Problem to work on: Each line in the records below, from the one that contains "Ip2ActionReq (rq_device_mac r) (rq_ip_addr r) (rq_cache_ttl" to the one that contains "(** The key a request asks for. *)", should be reproduced exactly, the first and last included.

Entries provided:

- Opening Delimiter -

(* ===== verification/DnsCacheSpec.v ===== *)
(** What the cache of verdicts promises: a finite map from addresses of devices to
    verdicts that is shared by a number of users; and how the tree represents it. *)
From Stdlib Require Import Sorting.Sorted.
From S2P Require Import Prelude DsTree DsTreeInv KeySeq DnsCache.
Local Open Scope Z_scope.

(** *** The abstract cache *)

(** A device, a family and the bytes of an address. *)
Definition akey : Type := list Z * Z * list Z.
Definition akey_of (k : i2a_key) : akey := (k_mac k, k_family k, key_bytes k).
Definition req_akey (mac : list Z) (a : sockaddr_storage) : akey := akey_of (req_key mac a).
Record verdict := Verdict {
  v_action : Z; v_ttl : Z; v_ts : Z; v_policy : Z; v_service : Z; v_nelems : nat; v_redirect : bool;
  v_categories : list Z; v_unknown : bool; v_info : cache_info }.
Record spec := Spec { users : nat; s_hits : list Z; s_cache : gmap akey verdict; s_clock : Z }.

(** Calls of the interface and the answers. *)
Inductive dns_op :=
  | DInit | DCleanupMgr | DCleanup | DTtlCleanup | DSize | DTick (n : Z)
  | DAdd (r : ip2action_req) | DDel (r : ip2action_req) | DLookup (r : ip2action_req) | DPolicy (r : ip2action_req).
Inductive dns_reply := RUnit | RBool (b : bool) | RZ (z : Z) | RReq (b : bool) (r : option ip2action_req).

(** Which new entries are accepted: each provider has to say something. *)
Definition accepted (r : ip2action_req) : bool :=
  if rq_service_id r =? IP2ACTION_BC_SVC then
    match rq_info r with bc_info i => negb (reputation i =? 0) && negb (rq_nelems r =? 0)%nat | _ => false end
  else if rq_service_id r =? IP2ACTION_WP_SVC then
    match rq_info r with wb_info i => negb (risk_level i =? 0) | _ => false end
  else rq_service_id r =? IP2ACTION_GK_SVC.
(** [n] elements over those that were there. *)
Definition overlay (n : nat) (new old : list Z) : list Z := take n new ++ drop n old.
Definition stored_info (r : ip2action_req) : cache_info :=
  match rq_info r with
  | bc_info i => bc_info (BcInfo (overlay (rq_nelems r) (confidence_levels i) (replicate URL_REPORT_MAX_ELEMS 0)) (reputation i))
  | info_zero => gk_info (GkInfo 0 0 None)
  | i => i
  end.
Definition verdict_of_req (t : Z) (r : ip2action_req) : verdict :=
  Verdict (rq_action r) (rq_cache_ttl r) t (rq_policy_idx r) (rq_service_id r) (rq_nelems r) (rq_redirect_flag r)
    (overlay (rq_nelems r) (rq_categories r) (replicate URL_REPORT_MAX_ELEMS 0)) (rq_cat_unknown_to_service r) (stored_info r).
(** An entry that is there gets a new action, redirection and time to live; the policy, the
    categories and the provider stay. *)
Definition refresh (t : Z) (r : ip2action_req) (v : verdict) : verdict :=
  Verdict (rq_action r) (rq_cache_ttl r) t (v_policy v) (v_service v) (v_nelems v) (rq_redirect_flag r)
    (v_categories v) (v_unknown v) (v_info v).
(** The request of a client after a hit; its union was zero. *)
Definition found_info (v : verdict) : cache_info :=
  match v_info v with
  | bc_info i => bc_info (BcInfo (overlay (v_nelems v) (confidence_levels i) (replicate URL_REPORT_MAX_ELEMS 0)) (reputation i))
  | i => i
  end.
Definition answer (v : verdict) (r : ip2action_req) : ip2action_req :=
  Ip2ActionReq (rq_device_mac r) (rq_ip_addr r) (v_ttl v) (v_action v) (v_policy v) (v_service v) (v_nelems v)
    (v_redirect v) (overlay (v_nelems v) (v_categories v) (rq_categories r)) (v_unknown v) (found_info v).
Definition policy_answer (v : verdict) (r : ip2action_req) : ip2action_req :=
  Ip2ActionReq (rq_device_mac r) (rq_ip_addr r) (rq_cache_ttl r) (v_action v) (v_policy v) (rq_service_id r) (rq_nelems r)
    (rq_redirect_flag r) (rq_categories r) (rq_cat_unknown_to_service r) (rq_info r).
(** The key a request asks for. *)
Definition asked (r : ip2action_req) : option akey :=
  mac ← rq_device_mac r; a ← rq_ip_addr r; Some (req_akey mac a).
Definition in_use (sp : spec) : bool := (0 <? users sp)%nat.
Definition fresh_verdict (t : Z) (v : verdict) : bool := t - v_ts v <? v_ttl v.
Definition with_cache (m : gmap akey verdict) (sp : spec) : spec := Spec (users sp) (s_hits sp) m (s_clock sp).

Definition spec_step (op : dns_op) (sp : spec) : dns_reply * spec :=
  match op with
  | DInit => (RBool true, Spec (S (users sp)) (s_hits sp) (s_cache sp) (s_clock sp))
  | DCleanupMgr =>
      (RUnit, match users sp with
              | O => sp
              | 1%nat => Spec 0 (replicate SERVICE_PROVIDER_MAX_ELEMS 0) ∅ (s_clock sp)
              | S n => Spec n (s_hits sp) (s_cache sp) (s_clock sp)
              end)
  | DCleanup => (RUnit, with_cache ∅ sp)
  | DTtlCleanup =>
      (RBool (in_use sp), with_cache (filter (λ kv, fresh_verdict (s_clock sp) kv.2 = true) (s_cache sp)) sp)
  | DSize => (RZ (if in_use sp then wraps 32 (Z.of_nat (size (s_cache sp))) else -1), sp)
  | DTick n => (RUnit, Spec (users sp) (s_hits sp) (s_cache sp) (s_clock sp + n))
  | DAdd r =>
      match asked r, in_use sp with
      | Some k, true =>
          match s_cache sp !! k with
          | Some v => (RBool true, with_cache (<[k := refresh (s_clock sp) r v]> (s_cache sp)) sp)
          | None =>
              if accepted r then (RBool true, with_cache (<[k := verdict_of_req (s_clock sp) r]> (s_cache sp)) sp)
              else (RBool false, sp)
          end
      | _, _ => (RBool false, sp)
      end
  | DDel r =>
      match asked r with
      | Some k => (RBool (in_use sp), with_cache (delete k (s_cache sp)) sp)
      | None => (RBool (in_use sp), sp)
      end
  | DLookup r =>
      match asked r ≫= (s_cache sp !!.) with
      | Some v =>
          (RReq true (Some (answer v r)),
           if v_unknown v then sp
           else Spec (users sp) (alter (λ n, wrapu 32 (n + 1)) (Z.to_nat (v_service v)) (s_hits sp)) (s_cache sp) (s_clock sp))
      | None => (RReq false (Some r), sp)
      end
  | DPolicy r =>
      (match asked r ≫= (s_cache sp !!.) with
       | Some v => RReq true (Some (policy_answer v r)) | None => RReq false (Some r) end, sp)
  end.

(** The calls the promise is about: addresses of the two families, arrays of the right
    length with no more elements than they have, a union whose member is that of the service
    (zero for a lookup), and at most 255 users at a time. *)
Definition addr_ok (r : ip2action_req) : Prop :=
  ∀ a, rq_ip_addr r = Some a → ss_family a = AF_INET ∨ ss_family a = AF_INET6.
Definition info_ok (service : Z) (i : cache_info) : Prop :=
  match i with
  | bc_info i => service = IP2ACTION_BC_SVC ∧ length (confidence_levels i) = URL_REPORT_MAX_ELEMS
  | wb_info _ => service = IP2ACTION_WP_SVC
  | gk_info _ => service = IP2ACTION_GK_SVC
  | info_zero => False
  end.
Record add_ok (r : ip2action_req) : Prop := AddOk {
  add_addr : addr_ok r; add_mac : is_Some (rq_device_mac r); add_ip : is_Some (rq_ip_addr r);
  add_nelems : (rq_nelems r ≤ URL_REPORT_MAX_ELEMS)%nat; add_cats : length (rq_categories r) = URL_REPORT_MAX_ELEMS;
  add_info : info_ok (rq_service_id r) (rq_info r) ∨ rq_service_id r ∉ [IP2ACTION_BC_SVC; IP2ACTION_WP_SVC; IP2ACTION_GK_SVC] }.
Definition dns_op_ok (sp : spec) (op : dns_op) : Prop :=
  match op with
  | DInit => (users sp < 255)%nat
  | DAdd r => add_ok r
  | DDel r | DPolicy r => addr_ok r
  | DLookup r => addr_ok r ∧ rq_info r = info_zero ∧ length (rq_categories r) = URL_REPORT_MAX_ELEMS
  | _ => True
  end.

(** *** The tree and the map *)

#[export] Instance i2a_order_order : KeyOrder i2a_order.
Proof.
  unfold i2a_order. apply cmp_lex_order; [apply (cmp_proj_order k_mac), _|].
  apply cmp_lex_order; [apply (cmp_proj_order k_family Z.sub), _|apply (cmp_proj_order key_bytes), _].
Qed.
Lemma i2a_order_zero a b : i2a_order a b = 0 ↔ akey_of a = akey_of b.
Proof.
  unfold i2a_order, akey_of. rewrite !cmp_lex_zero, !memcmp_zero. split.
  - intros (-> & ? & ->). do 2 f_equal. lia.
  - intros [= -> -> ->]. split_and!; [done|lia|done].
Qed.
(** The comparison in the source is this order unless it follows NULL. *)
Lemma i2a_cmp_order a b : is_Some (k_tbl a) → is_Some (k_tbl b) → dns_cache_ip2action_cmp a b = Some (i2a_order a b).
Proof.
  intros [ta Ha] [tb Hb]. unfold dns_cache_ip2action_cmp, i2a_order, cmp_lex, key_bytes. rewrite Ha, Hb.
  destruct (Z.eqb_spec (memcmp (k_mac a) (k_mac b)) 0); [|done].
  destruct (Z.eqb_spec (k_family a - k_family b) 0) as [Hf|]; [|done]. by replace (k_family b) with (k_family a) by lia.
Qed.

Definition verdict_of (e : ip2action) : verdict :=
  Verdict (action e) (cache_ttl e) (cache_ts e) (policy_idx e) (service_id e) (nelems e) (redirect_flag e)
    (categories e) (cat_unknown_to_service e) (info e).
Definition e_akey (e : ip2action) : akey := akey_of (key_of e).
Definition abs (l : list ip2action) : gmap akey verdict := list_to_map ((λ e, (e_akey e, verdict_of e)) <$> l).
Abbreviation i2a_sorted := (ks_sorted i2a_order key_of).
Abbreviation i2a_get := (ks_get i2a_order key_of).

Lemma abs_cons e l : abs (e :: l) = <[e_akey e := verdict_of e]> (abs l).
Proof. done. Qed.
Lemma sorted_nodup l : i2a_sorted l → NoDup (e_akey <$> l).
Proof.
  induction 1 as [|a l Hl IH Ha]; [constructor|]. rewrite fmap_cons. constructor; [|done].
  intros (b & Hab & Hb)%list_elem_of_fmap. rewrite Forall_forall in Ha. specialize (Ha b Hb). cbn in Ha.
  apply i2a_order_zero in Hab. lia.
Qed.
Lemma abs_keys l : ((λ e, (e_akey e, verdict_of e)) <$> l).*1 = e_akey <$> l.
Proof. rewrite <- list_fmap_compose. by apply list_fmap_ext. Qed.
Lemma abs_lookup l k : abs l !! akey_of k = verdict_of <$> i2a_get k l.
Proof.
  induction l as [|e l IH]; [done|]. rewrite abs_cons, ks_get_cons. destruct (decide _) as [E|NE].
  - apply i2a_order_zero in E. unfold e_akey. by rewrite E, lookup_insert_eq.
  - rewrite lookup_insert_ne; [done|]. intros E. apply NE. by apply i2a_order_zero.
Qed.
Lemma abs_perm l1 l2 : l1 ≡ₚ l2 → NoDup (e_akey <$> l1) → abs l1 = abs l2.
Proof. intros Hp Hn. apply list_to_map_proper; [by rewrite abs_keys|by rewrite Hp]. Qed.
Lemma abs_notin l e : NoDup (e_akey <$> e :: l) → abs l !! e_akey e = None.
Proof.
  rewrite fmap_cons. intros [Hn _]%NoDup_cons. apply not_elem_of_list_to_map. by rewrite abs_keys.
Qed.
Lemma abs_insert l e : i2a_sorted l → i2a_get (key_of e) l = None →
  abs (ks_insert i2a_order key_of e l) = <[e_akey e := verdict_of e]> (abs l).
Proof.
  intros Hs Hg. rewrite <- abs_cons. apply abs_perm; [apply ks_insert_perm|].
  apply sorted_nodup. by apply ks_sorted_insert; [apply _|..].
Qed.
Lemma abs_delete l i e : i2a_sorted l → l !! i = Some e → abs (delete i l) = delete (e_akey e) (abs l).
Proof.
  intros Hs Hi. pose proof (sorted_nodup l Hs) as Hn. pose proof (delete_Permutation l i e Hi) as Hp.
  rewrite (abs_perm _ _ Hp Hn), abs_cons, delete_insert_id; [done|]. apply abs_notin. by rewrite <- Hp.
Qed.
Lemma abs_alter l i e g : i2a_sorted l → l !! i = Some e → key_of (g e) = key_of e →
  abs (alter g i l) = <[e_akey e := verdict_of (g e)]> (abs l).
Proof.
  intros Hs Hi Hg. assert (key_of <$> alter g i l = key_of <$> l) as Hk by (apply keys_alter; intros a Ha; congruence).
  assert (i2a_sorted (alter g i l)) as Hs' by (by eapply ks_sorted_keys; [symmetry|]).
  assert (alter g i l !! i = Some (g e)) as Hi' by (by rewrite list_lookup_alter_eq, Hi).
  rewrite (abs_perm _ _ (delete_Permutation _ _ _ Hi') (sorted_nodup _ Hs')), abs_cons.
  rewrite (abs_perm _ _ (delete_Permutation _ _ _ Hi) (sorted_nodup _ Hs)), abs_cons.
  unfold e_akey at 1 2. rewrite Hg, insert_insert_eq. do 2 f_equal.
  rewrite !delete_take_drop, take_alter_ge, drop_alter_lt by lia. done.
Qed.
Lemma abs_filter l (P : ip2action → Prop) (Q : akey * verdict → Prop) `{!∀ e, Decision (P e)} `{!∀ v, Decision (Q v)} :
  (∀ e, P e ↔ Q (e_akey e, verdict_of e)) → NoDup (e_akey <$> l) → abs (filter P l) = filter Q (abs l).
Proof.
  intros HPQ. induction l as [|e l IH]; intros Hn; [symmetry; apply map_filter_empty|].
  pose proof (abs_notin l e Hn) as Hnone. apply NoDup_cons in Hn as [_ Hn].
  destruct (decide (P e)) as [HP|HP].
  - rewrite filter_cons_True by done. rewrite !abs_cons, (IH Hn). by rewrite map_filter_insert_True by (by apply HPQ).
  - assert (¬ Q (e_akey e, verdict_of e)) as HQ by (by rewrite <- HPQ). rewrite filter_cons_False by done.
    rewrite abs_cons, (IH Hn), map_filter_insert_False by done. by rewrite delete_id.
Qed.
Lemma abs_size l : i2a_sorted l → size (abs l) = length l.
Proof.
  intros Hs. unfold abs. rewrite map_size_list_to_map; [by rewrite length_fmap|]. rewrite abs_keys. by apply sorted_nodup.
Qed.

- Closing Delimiter -

Response below:
  Ip2ActionReq (rq_device_mac r) (rq_ip_addr r) (rq_cache_ttl r) (v_action v) (v_policy v) (rq_service_id r) (rq_nelems r)
    (rq_redirect_flag r) (rq_categories r) (rq_cat_unknown_to_service r) (rq_info r).
(** The key a request asks for. *)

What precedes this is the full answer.